On Page SEO Demystified

Image of a laptop
Craft better page content and user experience for on-page optimization.

If you thought that organic placement was all about keyword density you’d be right on one count, it is the keyword but no longer the density; search engines are just too smart to accept spoon-fed content.

Welcome to the world of advanced keyword tactics and how search engines are using them today.

1. It’s no longer density or repeating keyword phrases in your content, it is about natural language and keeping one page on one topic. The actual terms are TF-IDF (term frequency – inverse document frequency) and semantic distance and term relationships. What this means if that Google understands what your entire website is about by reading all your pages. They understand synonyms and the phrases that you use. This makes it key to organize your website into smaller blocks of content; stick with one topic per page. Not only will this work better for search engines, but mobile users will love you too.

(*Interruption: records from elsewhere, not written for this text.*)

(** X12.  [optimizer_grouped_parameters] lists one group per custom group,
    in order, then two groups per layer group, then (unless
    [train_custom_parameters_only]) the two default groups.  The group of
    a custom group holds every model parameter the group names, whatever
    the other groups say, and carries the group's other keys; a layer
    group gives a group with its options and one with the same options but
    ["weight_decay"] set to 0.0. *)
Theorem group_parameters_layout (named : list (string * nat)) (args : Args) :
  let groups := optimizer_grouped_parameters (group_parameters named args) in
  (∀ i group, custom_parameter_groups args !! i = Some group →
     groups !! i = Some (custom_param_group named group)) ∧
  pg_options <$> groups
  = (cg_options <$> custom_parameter_groups args) ++
    flat_map layer_options (custom_layer_parameters args) ++ default_options args ∧
  List.length groups
  = (List.length (custom_parameter_groups args) +
     2 * List.length (custom_layer_parameters args) +
     (if train_custom_parameters_only args then 0 else 2))%nat.
Proof.
  intros groups. subst groups.
  destruct (group_parameters_groups named args) as (rest & -> & Hrest).
  assert (pg_options <$> (custom_param_group named <$> custom_parameter_groups args) ++ rest
          = (cg_options <$> custom_parameter_groups args) ++
            flat_map layer_options (custom_layer_parameters args) ++ default_options args)
    as Hoptions.
  { rewrite fmap_app, Hrest, <-list_fmap_compose. done. }
  split; [|split; [done|]].
  - intros i group Hi. rewrite lookup_app_l.
    + by rewrite list_lookup_fmap, Hi.
    + rewrite length_fmap. by eapply lookup_lt_Some.
  - rewrite <-(length_fmap pg_options), Hoptions, !length_app, length_fmap.
    rewrite length_layer_options.
    unfold default_options. destruct (train_custom_parameters_only args); simpl; lia.
Qed.

(** X13.  A name that two custom groups list puts its parameter in two
    groups of [optimizer_grouped_parameters]: the custom groups have to be
    disjoint for the groups to be a partition. *)
Theorem group_parameters_overlap (named : list (string * nat)) (args : Args)
    (i j : nat) (group1 group2 : custom_group) (n : string) (p : nat) :
  i ≠ j →
  custom_parameter_groups args !! i = Some group1 →
  custom_parameter_groups args !! j = Some group2 →
  n ∈ cg_params group1 → n ∈ cg_params group2 → (n, p) ∈ named →
  ∃ g1 g2,
    optimizer_grouped_parameters (group_parameters named args) !! i = Some g1 ∧
    optimizer_grouped_parameters (group_parameters named args) !! j = Some g2 ∧
    p ∈ pg_params g1 ∧ p ∈ pg_params g2.
Proof.
  intros _ Hi Hj Hn1 Hn2 Hin.
  destruct (group_parameters_groups named args) as (rest & -> & _).
  assert (∀ k group, custom_parameter_groups args !! k = Some group → n ∈ cg_params group →
            ∃ g, ((custom_param_group named <$> custom_parameter_groups args) ++ rest) !! k
                 = Some g ∧ p ∈ pg_params g) as Hgroup.
  { intros k group Hk Hn. exists (custom_param_group named group). split.
    - rewrite lookup_app_l.
      + by rewrite list_lookup_fmap, Hk.
      + rewrite length_fmap. by eapply lookup_lt_Some.
    - simpl. apply list_elem_of_fmap. exists (n, p). split; [done|].
      by apply list_elem_of_filter. }
  destruct (Hgroup i group1 Hi Hn1) as (g1 & Hg1 & Hp1).
  destruct (Hgroup j group2 Hj Hn2) as (g2 & Hg2 & Hp2).
  by exists g1, g2.
Qed.

(** *** Training the custom parameters only *)

Lemma layer_groups_names (named : list (string * nat)) (groups : list layer_group)
    (st : grouping) (n : string) :
  NoDup named.*1 →
  n ∈ custom_parameter_names (foldl (layer_group_step named) st groups) ↔
  n ∈ custom_parameter_names st ∨
  ∃ group p, group ∈ groups ∧ (n, p) ∈ named ∧
             PyStr.contains (layer_pattern (lg_layer group)) n.
Proof.
  intros Hnodup. revert st. induction groups as [|group rest IH]; intros st.
  - simpl. split; [by left|]. intros [?|(g & p & []%elem_of_nil & _)]. done.
  - simpl. rewrite IH.
    destruct (layer_group_step_spec named Hnodup st group) as [_ Hnames].
    cbv zeta in Hnames. rewrite Hnames. unfold matched. simpl. split.
    + intros [[?|(p & Hin & _ & Hc)]|(g & p & Hg & Hin & Hc)].
      * by left.
      * right. exists group, p. split; [apply list_elem_of_here|done].
      * right. exists g, p. split; [by apply list_elem_of_further|done].
    + intros [?|(g & p & [->|Hg]%elem_of_cons & Hin & Hc)].
      * by left; left.
      * destruct (decide (n ∈ custom_parameter_names st)); [by left; left|].
        left. right. by exists p.
      * right. by exists g, p.
Qed.

(** A parameter that the two loops look for: a custom group names it or its
    name contains the pattern of a layer group. *)
Definition selected (args : Args) (n : string) : Prop :=
  is_custom args n ∨
  ∃ group, group ∈ custom_layer_parameters args ∧
           PyStr.contains (layer_pattern (lg_layer group)) n.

2. Page segmentation is important. Understand that what you put in sidebars, navigation, headers and footers is less valuable for Google ranking that what you put in the page’s main body content. Help Google to understand your page’s content better by using only one H1 tag per page and breaking the content into subheadings and bulleted text sections. Know that your main theme should be mentioned in the first sentence, or at least the first paragraph, so that Google understands clearly the importance of your terms or concepts. Write with style, following the guidelines of using an introduction, body, and conclusion when you create your content.

Even if your page has been crafted to these specifications, there are off-site factors that will impact where you appear in the search rankings, number of links, number of links from authority sites, and relevancy of your content to the user’s search query, just to name a few. Google has over 200 signals that it evaluates as part of positioning your website in the organic search results; some are known and some are not.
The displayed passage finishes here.